What you will do »
Go through the records below and copy out every line that contains the word "then".

(Collected data entries)
◆ ◆ ◆ ◆
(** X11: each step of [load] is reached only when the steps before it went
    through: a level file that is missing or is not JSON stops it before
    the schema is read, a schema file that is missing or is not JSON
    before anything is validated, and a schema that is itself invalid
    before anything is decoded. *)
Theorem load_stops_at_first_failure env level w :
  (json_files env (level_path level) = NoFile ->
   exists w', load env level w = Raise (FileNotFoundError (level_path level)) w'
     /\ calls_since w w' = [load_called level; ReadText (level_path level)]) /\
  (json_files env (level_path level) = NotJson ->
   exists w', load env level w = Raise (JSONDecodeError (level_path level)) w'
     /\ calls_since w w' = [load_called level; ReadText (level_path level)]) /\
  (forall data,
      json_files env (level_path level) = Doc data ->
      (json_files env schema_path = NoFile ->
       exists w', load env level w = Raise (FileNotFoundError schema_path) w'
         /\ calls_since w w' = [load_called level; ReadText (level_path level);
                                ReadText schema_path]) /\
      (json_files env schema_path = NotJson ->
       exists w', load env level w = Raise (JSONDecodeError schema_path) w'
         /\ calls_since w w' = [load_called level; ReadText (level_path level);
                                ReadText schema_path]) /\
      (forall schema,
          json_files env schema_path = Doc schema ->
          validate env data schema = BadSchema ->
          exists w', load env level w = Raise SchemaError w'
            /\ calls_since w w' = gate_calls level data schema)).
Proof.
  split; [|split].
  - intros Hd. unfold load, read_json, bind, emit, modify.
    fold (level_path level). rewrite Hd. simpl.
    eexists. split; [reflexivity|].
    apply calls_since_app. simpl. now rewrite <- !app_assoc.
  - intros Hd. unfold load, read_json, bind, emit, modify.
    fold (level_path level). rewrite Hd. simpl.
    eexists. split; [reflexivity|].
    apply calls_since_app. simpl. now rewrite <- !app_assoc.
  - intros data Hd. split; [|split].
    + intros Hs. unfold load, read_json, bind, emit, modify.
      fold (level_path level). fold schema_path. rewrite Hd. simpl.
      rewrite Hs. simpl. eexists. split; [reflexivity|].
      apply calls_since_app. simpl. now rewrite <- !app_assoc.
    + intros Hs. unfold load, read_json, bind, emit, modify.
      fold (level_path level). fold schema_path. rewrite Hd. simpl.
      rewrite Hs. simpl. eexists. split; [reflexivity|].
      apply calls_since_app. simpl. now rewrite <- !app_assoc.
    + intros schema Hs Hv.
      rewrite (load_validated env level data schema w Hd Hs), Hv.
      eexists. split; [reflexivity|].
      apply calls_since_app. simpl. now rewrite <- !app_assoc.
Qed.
◆ ◆ ◆ ◆
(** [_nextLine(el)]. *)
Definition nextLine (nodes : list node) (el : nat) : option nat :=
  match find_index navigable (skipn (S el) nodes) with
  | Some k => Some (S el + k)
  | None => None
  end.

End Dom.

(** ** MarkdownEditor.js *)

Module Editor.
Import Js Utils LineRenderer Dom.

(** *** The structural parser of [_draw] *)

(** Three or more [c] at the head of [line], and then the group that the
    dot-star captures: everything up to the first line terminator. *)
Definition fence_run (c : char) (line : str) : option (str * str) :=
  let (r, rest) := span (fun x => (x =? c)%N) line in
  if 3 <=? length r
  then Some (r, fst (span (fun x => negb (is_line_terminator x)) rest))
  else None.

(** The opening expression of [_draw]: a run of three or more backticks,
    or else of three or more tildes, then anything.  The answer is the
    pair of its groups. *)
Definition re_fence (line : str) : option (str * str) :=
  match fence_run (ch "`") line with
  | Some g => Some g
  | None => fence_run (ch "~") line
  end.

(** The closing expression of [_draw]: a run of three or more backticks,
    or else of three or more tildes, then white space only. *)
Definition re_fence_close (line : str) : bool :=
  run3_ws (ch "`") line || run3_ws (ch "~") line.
◆ ◆ ◆ ◆
Task solution »
(** Three or more [c] at the head of [line], and then the group that the
  then Some (r, fst (span (fun x => negb (is_line_terminator x)) rest))
    or else of three or more tildes, then anything.  The answer is the
    or else of three or more tildes, then white space only. *)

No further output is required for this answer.